In this modern age, people think of filters only as options on Adobe Photoshop. Many forget that filters were and still are glass rings that are screwed on to the front of your lens, to provide the special effects. It is true however that Photoshop can mimic the same on computer, so many photographers choose NOT to use the glass filters, and later edit the photographs on computer. It is good though, to have an idea of what filters really are, even if you are a great Photoshop user.

1. Blur filters
Say you were shooting a waterfall at the bottom, where you can see the spray from the water form a cloudy area. The camera may capture it as separate droplets of sharp water, and you may NOT want that effect. You could however get the cloudy effect by adding a blur filter in front of your lens. You can get the same effect by using the blur filter of diffuse filter in Adobe Photoshop. Some do it this way; some prefer to do it that way.

2. UV filter
Did you know that ultra violet light from the sun can affect your film?
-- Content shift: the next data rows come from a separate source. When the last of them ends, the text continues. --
(* ===== verification/SqlAuditor.v ===== *)
(** * SqlAuditor: the policy gate in front of every statement

    Models src/core/sql_auditor.cpp ([SqlAuditorState::configure], [check],
    [stats]) on top of the analyser of SqlAnalyze.v. *)

From S2P Require Import Prelude Types Quoting SqlAnalyze SqlBuilder.

Inductive OperationType : Type :=
| OQuery | OExecute | OBegin | OCommit | ORollback | OCancel | OStream | OBatch | OSavepoint
| OSelect | ORoutine.

#[export] Instance OperationType_eq_dec : EqDecision OperationType.
Proof. solve_decision. Defined.

Record SqlAuditConfig : Type := mkAuditConfig {
  ac_enabled : bool;
  ac_action : str;
  ac_block_no_where_dml : bool;
  ac_require_limit_select : bool;
  ac_enforce_read_only : bool;
  ac_log_blocked : bool;
  ac_blacklist : list Z;
  ac_whitelist : list Z
}.

Record Policy : Type := mkPolicy {
  po_block : bool;
  po_log_blocked : bool;
  po_block_no_where_dml : bool;
  po_require_limit_select : bool;
  po_enforce_read_only : bool;
  po_blacklist : gset Z;
  po_whitelist : gset Z;
  po_needsFingerprint : bool;
  po_needsKind : bool
}.

Record SqlAuditorState : Type := mkAuditor {
  a_enabled : bool;
  a_policy : option Policy;
  a_checked : Z;
  a_warned : Z;
  a_blocked : Z
}.

Definition auditor_init : SqlAuditorState := mkAuditor false None 0 0 0.

Definition nonempty (s : gset Z) : bool := negb (bool_decide (s = ∅)).

Definition make_policy (cfg : SqlAuditConfig) : Policy :=
  let black : gset Z := list_to_set (ac_blacklist cfg) in
  let white : gset Z := list_to_set (ac_whitelist cfg) in
  mkPolicy (ac_action cfg =s $"block") (ac_log_blocked cfg) (ac_block_no_where_dml cfg)
    (ac_require_limit_select cfg) (ac_enforce_read_only cfg) black white
    (nonempty black || nonempty white)
    (ac_enforce_read_only cfg || ac_block_no_where_dml cfg || ac_require_limit_select cfg).

Definition audit_configure (cfg : SqlAuditConfig) (a : SqlAuditorState) : SqlAuditorState :=
  mkAuditor (ac_enabled cfg) (Some (make_policy cfg)) (a_checked a) (a_warned a) (a_blocked a).

(** [verdict]: block with an error, or count a warning and let it pass. *)
Definition verdict (block : bool) (reason : str) (a : SqlAuditorState) : Status * SqlAuditorState :=
  if block then
    (status_error SqlBlocked reason,
     mkAuditor (a_enabled a) (a_policy a) (a_checked a) (a_warned a) (wrap_u64 (a_blocked a + 1)))
  else
    (status_OK,
     mkAuditor (a_enabled a) (a_policy a) (a_checked a) (wrap_u64 (a_warned a + 1)) (a_blocked a)).

Definition count_checked (a : SqlAuditorState) : SqlAuditorState :=
  mkAuditor (a_enabled a) (a_policy a) (wrap_u64 (a_checked a + 1)) (a_warned a) (a_blocked a).

Definition kind_is (k1 k2 : StatementKind) : bool := bool_decide (k1 = k2).

(** The checks after the fingerprint lists. *)
Definition check_kind (p : Policy) (sql : str) (type : OperationType) (readOnly : bool)
    (a : SqlAuditorState) : Status * SqlAuditorState :=
  if negb (po_needsKind p) then (status_OK, a)
  else
    let kind := classifyStatement sql in
    if po_enforce_read_only p && readOnly && isWrite kind then
      verdict (po_block p) ($"write on read-only datasource") a
    else if po_block_no_where_dml p && (kind_is kind KUpdate || kind_is kind KDelete) &&
            negb (hasWhereClause sql) then
      verdict (po_block p) ($"UPDATE/DELETE without WHERE clause") a
    else if po_require_limit_select p && negb (bool_decide (type = OSelect)) &&
            kind_is kind KSelect && negb (hasRowLimitClause sql) then
      verdict (po_block p) ($"SELECT without LIMIT clause") a
    else (status_OK, a).

Definition audit_check (sql : str) (type : OperationType) (readOnly : bool) (a : SqlAuditorState)
    : Status * SqlAuditorState :=
  if negb (a_enabled a) then (status_OK, a)
  else match a_policy a with
       | None => (status_OK, a)
       | Some p =>
           let a := count_checked a in
           if hasMultipleStatements sql true then
             verdict (po_block p) ($"multiple SQL statements are not allowed") a
           else if po_needsFingerprint p then
             let fp := fingerprintTemplate sql in
             if nonempty (po_whitelist p) && negb (bool_decide (fp ∈ po_whitelist p)) then
               verdict true ($"SQL not in audit whitelist") a
             else if bool_decide (fp ∈ po_blacklist p) then
               verdict true ($"SQL in audit blacklist") a
             else check_kind p sql type readOnly a
           else check_kind p sql type readOnly a
       end.

Record SqlAuditStats : Type := mkAuditStats { as_checked : Z; as_warned : Z; as_blocked : Z }.
Definition audit_stats (a : SqlAuditorState) : SqlAuditStats :=
  mkAuditStats (a_checked a) (a_warned a) (a_blocked a).

(** ** Specification *)

(** The rules a configuration in block mode enforces, stated on the statement. *)
Definition allowed (cfg : SqlAuditConfig) (sql : str) (type : OperationType) (readOnly : bool) : Prop :=
  hasMultipleStatements sql true = false /\
  (ac_whitelist cfg <> [] -> fingerprintTemplate sql ∈ ac_whitelist cfg) /\
  fingerprintTemplate sql ∉ ac_blacklist cfg /\
  (ac_enforce_read_only cfg = true -> readOnly = true -> classifyStatement sql = KSelect) /\
  (ac_block_no_where_dml cfg = true ->
   classifyStatement sql = KUpdate \/ classifyStatement sql = KDelete -> hasWhereClause sql = true) /\
  (ac_require_limit_select cfg = true -> type <> OSelect ->
   classifyStatement sql = KSelect -> hasRowLimitClause sql = true).

Lemma classify_not_unknown sql : classifyStatement sql <> KUnknown.
Proof. unfold classifyStatement, kind_of_verb. by repeat split_match. Qed.

Lemma isWrite_spec k : k <> KUnknown -> isWrite k = false <-> k = KSelect.
Proof. by destruct k. Qed.

Lemma nonempty_list (l : list Z) : nonempty (list_to_set l) = false <-> l = [].
Proof.
  unfold nonempty. rewrite negb_false_iff, bool_decide_eq_true. destruct l; set_solver.
Qed.

Lemma kind_is_true k1 k2 : kind_is k1 k2 = true <-> k1 = k2.
Proof. apply bool_decide_eq_true. Qed.

Lemma check_kind_block cfg sql type readOnly a :
  ac_action cfg = $"block" ->
  status_ok (fst (check_kind (make_policy cfg) sql type readOnly a)) = true <->
  (ac_enforce_read_only cfg = true -> readOnly = true -> classifyStatement sql = KSelect) /\
  (ac_block_no_where_dml cfg = true ->
   classifyStatement sql = KUpdate \/ classifyStatement sql = KDelete -> hasWhereClause sql = true) /\
  (ac_require_limit_select cfg = true -> type <> OSelect ->
   classifyStatement sql = KSelect -> hasRowLimitClause sql = true).
Proof.
  intros Hact. unfold check_kind, make_policy. cbn. rewrite Hact. cbn.
  pose proof (isWrite_spec _ (classify_not_unknown sql)) as Hw.
  set (k := classifyStatement sql) in *.
  destruct (ac_enforce_read_only cfg) eqn:E1, (ac_block_no_where_dml cfg) eqn:E2,
    (ac_require_limit_select cfg) eqn:E3; cbn [orb andb negb];
    destruct readOnly; cbn [andb]; destruct (isWrite k) eqn:Ew;
    unfold kind_is, verdict; try (rewrite (proj1 Hw eq_refl));
    destruct (hasWhereClause sql), (hasRowLimitClause sql), (bool_decide_reflect (type = OSelect));
    try (destruct k; try done; cbn);
    cbn; intuition (try congruence; try done).
Qed.

Lemma audit_block_check cfg a sql type readOnly :
  ac_enabled cfg = true -> ac_action cfg = $"block" ->
  status_ok (fst (audit_check sql type readOnly (audit_configure cfg a))) = true <->
  allowed cfg sql type readOnly.
Proof.
  intros Hen Hact. unfold audit_check, audit_configure. cbn [a_enabled a_policy]. rewrite Hen. cbn [negb].
  unfold allowed. destruct (hasMultipleStatements sql true) eqn:Em.
  { unfold make_policy, verdict. cbn. rewrite Hact. cbn. naive_solver. }
  pose proof (fun a => check_kind_block cfg sql type readOnly a Hact) as Hk.
  set (rest := _ /\ _ /\ _) in Hk. fold rest.
  set (p := make_policy cfg) in *.
  assert (Hw : nonempty (po_whitelist p) = false <-> ac_whitelist cfg = []) by apply nonempty_list.
  assert (Hb : nonempty (po_blacklist p) = false <-> ac_blacklist cfg = []) by apply nonempty_list.
  assert (Hf : po_needsFingerprint p = nonempty (po_blacklist p) || nonempty (po_whitelist p)) by done.
  assert (Hin1 : fingerprintTemplate sql ∈ po_whitelist p <-> fingerprintTemplate sql ∈ ac_whitelist cfg)
    by (cbn; by rewrite elem_of_list_to_set).
  assert (Hin2 : fingerprintTemplate sql ∈ po_blacklist p <-> fingerprintTemplate sql ∈ ac_blacklist cfg)
    by (cbn; by rewrite elem_of_list_to_set).
  rewrite Hf. clearbody p. destruct (nonempty (po_whitelist p)) eqn:Ew.
  - rewrite orb_true_r. cbn [andb].
    destruct (bool_decide_reflect (fingerprintTemplate sql ∈ po_whitelist p)) as [H1|H1]; cbn [negb].
    + destruct (bool_decide_reflect (fingerprintTemplate sql ∈ po_blacklist p)) as [H2|H2].
      * cbn. naive_solver.
      * rewrite Hk. naive_solver.
    + cbn. destruct (ac_whitelist cfg) eqn:El; naive_solver.
  - rewrite orb_false_r. cbn [andb]. rewrite (proj1 Hw eq_refl).
    destruct (nonempty (po_blacklist p)) eqn:Eb.
    + destruct (bool_decide_reflect (fingerprintTemplate sql ∈ po_blacklist p)) as [H2|H2].
      * cbn. naive_solver.
      * rewrite Hk. naive_solver.
    + rewrite Hk, (proj1 Hb eq_refl). set_solver.
Qed.

(** What a check in block mode leaves behind: one check more, and one block more when
    the statement was refused. *)
Definition counted (st : Status) (a a' : SqlAuditorState) : Prop :=
  a_checked a' = a_checked a /\ a_warned a' = a_warned a /\
  a_blocked a' = (if status_ok st then a_blocked a else wrap_u64 (a_blocked a + 1)) /\
  (status_ok st = false -> code_ st = SqlBlocked).

Lemma verdict_counted reason a : counted (verdict true reason a).1 a (verdict true reason a).2.
Proof. done. Qed.

Lemma check_kind_counted cfg sql type readOnly a :
  ac_action cfg = $"block" ->
  let r := check_kind (make_policy cfg) sql type readOnly a in counted r.1 a r.2.
Proof.
  intros Hact. cbv zeta. unfold check_kind, make_policy. cbn. rewrite Hact. change ($"block" =s $"block") with true.
  repeat match goal with |- context [if ?b then _ else _] => destruct b end; apply verdict_counted || done.
Qed.

Lemma audit_block_counts cfg a sql type readOnly :
  ac_enabled cfg = true -> ac_action cfg = $"block" ->
  let r := audit_check sql type readOnly (audit_configure cfg a) in
  counted r.1 (count_checked (audit_configure cfg a)) r.2.
Proof.
  intros Hen Hact. cbv zeta. unfold audit_check. cbn [a_enabled a_policy audit_configure]. rewrite Hen. cbn [negb].
  assert (Hb : po_block (make_policy cfg) = true) by (cbn; by rewrite Hact). rewrite Hb.
  destruct (hasMultipleStatements sql true); [apply verdict_counted|].
  destruct (po_needsFingerprint _); [|by apply check_kind_counted].
  destruct (_ && _); [apply verdict_counted|]. destruct (bool_decide _); [apply verdict_counted|].
  by apply check_kind_counted.
Qed.

(** C35. In block mode the auditor lets a statement through exactly when it is
    allowed: a single statement, on the whitelist if there is one and not on
    the blacklist, no write on a read-only data source, no UPDATE or DELETE
    without a top-level WHERE, and no unlimited SELECT, as configured.  Every check
    is counted, every refusal is counted as a block with the code [SqlBlocked], and
    nothing is counted as a warning (64-bit counters). *)
Theorem audit_block_exact (cfg : SqlAuditConfig) (a : SqlAuditorState) (sql : str)
    (type : OperationType) (readOnly : bool) :
  ac_enabled cfg = true -> ac_action cfg = $"block" ->
  let '(st, a') := audit_check sql type readOnly (audit_configure cfg a) in
  (status_ok st = true <-> allowed cfg sql type readOnly) /\
  (status_ok st = false -> code_ st = SqlBlocked) /\
  a_checked a' = wrap_u64 (a_checked a + 1) /\ a_warned a' = a_warned a /\
  a_blocked a' = (if status_ok st then a_blocked a else wrap_u64 (a_blocked a + 1)).
Proof.
  intros Hen Hact. pose proof (audit_block_check cfg a sql type readOnly Hen Hact) as Hok.
  destruct (audit_block_counts cfg a sql type readOnly Hen Hact) as (H1 & H2 & H3 & H4).
  destruct (audit_check _ _ _ _) as [st a']. done.
Qed.

Definition sample_audit : SqlAuditConfig :=
  mkAuditConfig true ($"block") true true true true [] [].

Lemma audit_block_exact_witness :
  let '(st, a') := audit_check ($"DELETE FROM t") OExecute false (audit_configure sample_audit auditor_init) in
  (status_ok st = true <-> allowed sample_audit ($"DELETE FROM t") OExecute false) /\
  (a_checked a', a_warned a', a_blocked a') = (1, 0, 1)%Z.
Proof.
  pose proof (audit_block_exact sample_audit auditor_init ($"DELETE FROM t") OExecute false eq_refl eq_refl) as H.
  assert (E : status_ok (audit_check ($"DELETE FROM t") OExecute false (audit_configure sample_audit auditor_init)).1 = false)
    by (vm_compute; reflexivity).
  destruct (audit_check _ _ _ _) as [st a']. cbn in E. destruct H as (H1 & _ & H2 & H3 & H4).
  split; [exact H1|]. rewrite H2, H3, H4, E. reflexivity.
Defined.

(** Structured statements pass the gate: with auditing in block mode and no
    fingerprint lists, whatever the builder accepts is allowed on a writable
    data source, provided UPDATE and DELETE have conditions and SELECT is not
    required to carry a limit. *)
Theorem builder_passes_audit (cfg : SqlAuditConfig) (a : SqlAuditorState) (b : Builder)
    (type : OperationType) :
  ac_enabled cfg = true -> ac_action cfg = $"block" -> ac_whitelist cfg = [] -> ac_blacklist cfg = [] ->
  status_ok (br_status (build b)) = true -> builder_clean b = true ->
  (operation_ b = OpUpdate \/ operation_ b = OpDelete -> conditions_ b <> []) ->
  (operation_ b = OpSelect -> ac_require_limit_select cfg = false \/ type = OSelect) ->
  status_ok (fst (audit_check (st_sql (br_statement (build b))) type false (audit_configure cfg a))) = true.
Proof.
  intros Hen Hact Hw Hb Hok Hc Hcond Hsel. apply audit_block_check; [done|done|].
  destruct (build_clean_analysis b true Hok Hc) as (_ & Hm & Hk).
  unfold allowed. rewrite Hw, Hb, Hk. split; [done|]. split; [done|]. split; [set_solver|].
  split; [done|]. split.
  - intros _ Hud.
    assert (Hop : operation_ b = OpUpdate \/ operation_ b = OpDelete)
      by (destruct (operation_ b); destruct Hud; try done; auto).
    pose proof (build_guarded b Hok Hc Hop) as Hg. specialize (Hcond Hop).
    by destruct (conditions_ b).
  - intros Hr Ht Hsk. assert (Hop : operation_ b = OpSelect) by (by destruct (operation_ b)).
    destruct (Hsel Hop); congruence.
Qed.

Lemma builder_passes_audit_witness :
  status_ok (fst (audit_check (st_sql (br_statement (build sample_update))) OExecute false
                              (audit_configure sample_audit auditor_init))) = true.
Proof.
  apply (builder_passes_audit sample_audit auditor_init sample_update OExecute); try reflexivity.
  - intros _. discriminate.
  - discriminate.
Defined.

(** In warn mode the fingerprint lists can be bypassed, although they always
    block: a statement with several parts returns from the gate before the
    lists are consulted, so even a blacklisted text passes. *)
Theorem audit_warn_bypass :
  exists cfg sql,
    ac_enabled cfg = true /\ fingerprintTemplate sql ∈ ac_blacklist cfg /\
    status_ok (fst (audit_check sql OExecute false (audit_configure cfg auditor_init))) = true.
Proof.
  exists (mkAuditConfig true ($"warn") true true true true
            [fingerprintTemplate ($"DROP TABLE users; SELECT 1")] []), ($"DROP TABLE users; SELECT 1").
  split; [done|]. split; [constructor|]. by vm_compute.
Qed.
You could use a good ultra violet filter on your lens to remove any UV entering your camera. Since they are clear filters you can leave one of these on every lens. Not only does this serve the purpose of keeping the UV out, you protect the expensive lens coating when you constantly have a UV filter attached on top. Photoshop can't do that for you!

3. Star filter
Have you seen record labels from the 70s with the disco lights looking like stars? Well that is the effect you can get with a star filter. A star filter makes any point light (like a bulb but not a tube light) appear as if there were rays coming out and making it twinkle like a star does. This filter is very useful when you want to add the feeling of glamour in a setting. Say for example a fashion show?

4. D.O.F. filters
There are filters that can give a shallow depth of field effect even on a small aperture (which is supposed to five long depth of field). They are the fog and the mist filters, which have a clear center in the glass filter, but diffused all around. You may have seen images where the center of the image where to model is located, is sharp and it is blurred everywhere else. This is how they get that effect - the mist and fog filters.

5. Color Correction Filters
You can use color correction filters to enhance or reduce certain colors. When you have studied complimentary colors you have the power o use complimentary filters when you want a lesser shade of a certain hue. On the other hand, you could enhance a certain shade by using the same color filter.